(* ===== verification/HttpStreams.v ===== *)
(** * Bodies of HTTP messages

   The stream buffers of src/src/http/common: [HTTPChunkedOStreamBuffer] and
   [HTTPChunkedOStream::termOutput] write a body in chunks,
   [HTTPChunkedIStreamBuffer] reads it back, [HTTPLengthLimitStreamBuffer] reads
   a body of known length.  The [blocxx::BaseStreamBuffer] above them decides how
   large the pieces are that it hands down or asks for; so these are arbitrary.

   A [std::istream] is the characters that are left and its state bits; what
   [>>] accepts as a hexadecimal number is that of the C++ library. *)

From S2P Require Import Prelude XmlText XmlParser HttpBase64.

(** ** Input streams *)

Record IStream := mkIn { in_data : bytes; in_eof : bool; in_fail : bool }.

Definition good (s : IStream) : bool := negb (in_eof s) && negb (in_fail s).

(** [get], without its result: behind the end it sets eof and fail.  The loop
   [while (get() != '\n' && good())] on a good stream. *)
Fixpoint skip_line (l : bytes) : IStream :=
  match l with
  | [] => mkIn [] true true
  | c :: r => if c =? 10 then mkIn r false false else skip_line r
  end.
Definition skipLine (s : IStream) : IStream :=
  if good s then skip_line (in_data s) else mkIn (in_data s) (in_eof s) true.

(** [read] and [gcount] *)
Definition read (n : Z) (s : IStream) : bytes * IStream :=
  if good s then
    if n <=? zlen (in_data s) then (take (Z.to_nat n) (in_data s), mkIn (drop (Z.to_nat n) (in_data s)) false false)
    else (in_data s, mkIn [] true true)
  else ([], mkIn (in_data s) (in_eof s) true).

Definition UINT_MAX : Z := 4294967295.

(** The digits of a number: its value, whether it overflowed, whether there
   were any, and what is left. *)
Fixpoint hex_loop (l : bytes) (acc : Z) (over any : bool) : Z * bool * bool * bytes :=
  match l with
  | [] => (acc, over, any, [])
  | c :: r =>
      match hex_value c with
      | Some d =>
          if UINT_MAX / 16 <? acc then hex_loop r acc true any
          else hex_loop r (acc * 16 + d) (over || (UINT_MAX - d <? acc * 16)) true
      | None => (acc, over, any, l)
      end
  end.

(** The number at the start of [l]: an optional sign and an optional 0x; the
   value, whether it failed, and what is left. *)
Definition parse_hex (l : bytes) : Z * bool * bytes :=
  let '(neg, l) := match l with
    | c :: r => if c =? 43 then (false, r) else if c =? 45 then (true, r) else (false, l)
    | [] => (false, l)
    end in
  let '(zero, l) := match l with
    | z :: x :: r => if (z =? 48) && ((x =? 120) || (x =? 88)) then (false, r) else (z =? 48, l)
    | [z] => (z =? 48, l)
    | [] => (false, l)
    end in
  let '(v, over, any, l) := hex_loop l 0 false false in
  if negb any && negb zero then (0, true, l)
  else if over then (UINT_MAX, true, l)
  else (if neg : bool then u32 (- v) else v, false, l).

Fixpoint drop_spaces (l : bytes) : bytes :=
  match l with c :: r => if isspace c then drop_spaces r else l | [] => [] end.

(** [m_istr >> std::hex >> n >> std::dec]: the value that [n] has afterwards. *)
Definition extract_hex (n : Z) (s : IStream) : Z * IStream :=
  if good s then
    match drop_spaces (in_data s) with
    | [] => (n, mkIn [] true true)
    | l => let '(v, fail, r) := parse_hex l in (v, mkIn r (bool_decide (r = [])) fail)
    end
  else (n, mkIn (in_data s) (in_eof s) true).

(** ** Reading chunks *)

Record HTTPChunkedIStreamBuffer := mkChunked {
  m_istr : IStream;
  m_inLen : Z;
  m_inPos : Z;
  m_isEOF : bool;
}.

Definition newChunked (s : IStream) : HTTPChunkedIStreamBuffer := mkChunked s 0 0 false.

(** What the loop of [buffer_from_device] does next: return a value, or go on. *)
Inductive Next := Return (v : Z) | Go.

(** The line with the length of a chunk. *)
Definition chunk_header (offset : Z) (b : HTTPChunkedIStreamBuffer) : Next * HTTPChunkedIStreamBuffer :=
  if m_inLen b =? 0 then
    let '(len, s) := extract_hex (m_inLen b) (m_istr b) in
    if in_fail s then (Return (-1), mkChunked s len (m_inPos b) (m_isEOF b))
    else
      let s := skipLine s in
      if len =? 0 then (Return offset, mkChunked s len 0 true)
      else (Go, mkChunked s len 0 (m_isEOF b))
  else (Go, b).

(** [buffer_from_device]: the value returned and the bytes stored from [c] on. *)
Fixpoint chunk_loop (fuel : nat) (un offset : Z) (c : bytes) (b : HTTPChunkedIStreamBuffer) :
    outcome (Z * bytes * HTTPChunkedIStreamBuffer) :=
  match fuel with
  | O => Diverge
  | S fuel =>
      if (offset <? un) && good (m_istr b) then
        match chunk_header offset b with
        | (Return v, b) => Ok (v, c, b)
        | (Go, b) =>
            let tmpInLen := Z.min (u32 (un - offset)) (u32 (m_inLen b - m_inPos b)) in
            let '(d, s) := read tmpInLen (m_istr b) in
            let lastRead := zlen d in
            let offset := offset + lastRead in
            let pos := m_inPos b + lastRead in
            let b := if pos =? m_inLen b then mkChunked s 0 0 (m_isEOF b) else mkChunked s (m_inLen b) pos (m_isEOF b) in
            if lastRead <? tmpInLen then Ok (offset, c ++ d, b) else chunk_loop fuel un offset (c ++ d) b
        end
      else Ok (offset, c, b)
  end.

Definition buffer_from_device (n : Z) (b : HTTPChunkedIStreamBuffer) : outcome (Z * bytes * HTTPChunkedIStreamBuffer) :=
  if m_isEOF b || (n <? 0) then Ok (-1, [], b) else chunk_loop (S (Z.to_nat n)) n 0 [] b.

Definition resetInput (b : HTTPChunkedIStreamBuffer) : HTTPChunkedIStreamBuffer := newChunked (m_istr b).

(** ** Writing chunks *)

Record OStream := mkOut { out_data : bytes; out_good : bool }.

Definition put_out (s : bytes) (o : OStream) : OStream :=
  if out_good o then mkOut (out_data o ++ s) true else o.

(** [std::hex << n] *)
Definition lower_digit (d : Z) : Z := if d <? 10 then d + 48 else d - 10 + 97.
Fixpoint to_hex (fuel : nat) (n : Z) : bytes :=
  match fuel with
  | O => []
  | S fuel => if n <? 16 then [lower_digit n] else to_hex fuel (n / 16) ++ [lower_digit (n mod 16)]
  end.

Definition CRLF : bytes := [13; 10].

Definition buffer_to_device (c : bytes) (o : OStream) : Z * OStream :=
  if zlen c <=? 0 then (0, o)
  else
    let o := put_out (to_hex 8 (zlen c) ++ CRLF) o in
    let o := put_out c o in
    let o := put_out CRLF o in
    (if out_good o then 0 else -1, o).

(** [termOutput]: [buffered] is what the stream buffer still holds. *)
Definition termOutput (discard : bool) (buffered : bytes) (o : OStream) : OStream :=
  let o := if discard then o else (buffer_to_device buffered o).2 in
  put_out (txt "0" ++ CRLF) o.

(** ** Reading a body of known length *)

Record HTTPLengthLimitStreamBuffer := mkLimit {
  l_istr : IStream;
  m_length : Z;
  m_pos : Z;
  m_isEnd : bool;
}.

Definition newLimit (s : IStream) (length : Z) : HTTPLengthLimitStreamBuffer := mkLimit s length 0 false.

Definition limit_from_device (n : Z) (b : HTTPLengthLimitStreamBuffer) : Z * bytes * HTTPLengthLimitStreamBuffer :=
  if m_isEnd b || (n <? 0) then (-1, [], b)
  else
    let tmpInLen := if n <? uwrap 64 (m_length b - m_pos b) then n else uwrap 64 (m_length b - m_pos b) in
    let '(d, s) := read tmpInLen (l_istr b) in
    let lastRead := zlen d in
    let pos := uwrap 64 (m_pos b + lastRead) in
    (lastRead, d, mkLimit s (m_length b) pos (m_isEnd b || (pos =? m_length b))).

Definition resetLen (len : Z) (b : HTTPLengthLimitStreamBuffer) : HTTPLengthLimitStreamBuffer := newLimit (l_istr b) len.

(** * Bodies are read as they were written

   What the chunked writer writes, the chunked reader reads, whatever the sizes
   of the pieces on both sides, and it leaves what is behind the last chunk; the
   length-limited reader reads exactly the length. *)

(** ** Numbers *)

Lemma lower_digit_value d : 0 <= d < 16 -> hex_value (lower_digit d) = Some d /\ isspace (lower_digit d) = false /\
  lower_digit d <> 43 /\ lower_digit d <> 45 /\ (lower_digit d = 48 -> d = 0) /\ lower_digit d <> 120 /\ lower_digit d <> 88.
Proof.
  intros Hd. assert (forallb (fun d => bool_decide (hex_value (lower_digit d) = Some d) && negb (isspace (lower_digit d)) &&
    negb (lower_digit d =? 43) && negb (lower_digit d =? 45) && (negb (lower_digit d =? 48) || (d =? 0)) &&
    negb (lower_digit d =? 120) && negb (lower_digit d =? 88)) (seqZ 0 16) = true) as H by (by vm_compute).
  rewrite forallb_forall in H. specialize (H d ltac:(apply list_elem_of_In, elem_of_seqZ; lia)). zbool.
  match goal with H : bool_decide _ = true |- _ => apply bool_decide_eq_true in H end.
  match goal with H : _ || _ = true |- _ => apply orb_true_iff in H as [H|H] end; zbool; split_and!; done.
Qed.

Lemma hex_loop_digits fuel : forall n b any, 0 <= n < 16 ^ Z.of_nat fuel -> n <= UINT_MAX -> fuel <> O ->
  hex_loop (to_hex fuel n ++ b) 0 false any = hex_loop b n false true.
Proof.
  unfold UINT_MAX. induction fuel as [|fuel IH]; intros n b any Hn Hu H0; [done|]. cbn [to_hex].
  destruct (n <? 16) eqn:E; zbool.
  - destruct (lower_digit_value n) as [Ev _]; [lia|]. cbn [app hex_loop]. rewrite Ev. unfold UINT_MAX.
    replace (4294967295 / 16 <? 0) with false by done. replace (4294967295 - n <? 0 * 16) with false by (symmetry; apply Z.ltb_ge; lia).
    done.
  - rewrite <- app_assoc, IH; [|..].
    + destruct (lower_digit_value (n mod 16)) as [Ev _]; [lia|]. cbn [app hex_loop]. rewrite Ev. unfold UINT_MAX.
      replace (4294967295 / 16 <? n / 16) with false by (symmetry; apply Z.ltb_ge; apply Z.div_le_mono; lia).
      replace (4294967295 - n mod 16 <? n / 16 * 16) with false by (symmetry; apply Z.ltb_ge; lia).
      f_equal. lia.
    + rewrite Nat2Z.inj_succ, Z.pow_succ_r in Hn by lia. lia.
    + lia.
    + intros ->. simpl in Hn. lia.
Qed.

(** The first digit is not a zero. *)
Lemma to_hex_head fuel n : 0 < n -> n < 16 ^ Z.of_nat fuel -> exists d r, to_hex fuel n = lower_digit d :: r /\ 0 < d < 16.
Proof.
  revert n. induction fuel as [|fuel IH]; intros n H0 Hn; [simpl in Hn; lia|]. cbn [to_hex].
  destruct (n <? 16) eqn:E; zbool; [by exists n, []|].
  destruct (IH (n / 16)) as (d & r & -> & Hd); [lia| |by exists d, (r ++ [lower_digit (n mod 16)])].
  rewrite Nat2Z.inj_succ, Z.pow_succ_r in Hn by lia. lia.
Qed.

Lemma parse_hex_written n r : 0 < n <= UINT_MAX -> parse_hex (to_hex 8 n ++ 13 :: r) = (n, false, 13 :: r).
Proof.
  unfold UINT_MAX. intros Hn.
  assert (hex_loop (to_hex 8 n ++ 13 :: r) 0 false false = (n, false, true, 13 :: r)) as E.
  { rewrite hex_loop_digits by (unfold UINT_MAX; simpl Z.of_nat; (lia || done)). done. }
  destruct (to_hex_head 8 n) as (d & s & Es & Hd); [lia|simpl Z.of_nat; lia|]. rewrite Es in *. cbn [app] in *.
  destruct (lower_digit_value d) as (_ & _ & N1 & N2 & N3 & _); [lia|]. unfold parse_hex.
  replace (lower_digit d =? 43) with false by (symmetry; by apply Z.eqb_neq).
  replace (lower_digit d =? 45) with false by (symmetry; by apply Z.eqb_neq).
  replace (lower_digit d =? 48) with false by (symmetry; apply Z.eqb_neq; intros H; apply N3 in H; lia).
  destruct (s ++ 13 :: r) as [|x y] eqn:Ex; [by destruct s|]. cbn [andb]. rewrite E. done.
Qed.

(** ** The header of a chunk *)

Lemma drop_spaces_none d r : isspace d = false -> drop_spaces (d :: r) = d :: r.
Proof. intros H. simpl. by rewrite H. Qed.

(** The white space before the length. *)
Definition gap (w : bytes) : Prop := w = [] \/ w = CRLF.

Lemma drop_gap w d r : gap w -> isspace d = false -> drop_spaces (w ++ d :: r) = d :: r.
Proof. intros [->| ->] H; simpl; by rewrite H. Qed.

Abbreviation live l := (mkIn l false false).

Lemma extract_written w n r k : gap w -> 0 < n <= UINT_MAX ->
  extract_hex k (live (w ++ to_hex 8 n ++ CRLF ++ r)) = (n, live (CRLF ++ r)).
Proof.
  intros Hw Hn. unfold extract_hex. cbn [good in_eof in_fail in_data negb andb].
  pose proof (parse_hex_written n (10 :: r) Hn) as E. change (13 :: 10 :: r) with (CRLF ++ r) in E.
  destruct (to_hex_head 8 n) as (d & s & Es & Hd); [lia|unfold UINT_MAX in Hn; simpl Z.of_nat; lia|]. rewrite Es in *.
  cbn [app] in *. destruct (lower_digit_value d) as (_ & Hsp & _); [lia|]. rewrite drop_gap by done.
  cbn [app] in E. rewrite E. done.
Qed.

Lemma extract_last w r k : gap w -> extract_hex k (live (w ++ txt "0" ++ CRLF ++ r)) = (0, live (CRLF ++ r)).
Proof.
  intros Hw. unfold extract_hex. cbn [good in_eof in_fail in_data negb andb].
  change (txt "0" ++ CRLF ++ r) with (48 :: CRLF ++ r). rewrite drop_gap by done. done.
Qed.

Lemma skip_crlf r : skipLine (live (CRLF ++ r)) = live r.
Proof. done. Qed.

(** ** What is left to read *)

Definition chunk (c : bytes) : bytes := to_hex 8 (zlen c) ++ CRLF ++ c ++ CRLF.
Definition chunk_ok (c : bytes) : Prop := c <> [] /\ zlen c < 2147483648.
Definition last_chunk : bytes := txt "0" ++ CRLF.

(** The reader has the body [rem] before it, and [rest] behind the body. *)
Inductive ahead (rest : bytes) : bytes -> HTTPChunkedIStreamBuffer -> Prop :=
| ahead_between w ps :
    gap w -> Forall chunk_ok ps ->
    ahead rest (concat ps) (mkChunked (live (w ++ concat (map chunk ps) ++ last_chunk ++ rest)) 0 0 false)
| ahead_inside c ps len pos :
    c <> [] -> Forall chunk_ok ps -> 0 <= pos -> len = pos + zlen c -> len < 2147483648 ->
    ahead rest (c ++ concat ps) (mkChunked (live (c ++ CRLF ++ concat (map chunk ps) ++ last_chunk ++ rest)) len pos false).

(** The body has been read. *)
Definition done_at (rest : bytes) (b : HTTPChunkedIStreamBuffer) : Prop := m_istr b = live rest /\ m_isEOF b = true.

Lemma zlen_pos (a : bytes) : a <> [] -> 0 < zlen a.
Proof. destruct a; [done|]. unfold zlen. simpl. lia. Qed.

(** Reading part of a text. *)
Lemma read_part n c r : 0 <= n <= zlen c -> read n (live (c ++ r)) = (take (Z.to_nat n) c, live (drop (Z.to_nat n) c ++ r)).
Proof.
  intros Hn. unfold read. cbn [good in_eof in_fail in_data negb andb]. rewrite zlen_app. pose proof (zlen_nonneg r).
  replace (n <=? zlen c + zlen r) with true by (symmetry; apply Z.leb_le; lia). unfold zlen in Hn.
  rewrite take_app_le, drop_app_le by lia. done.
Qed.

- WHAT THIS TASK INVOLVES -
All that is wanted is a faithful reproduction of the line above with "m_isEOF : bool;", the line with "let s := skipLine s in", and every line in between.

- PROBLEM SOLUTION -
  m_isEOF : bool;
}.

Definition newChunked (s : IStream) : HTTPChunkedIStreamBuffer := mkChunked s 0 0 false.

(** What the loop of [buffer_from_device] does next: return a value, or go on. *)
Inductive Next := Return (v : Z) | Go.

(** The line with the length of a chunk. *)
Definition chunk_header (offset : Z) (b : HTTPChunkedIStreamBuffer) : Next * HTTPChunkedIStreamBuffer :=
  if m_inLen b =? 0 then
    let '(len, s) := extract_hex (m_inLen b) (m_istr b) in
    if in_fail s then (Return (-1), mkChunked s len (m_inPos b) (m_isEOF b))
    else
      let s := skipLine s in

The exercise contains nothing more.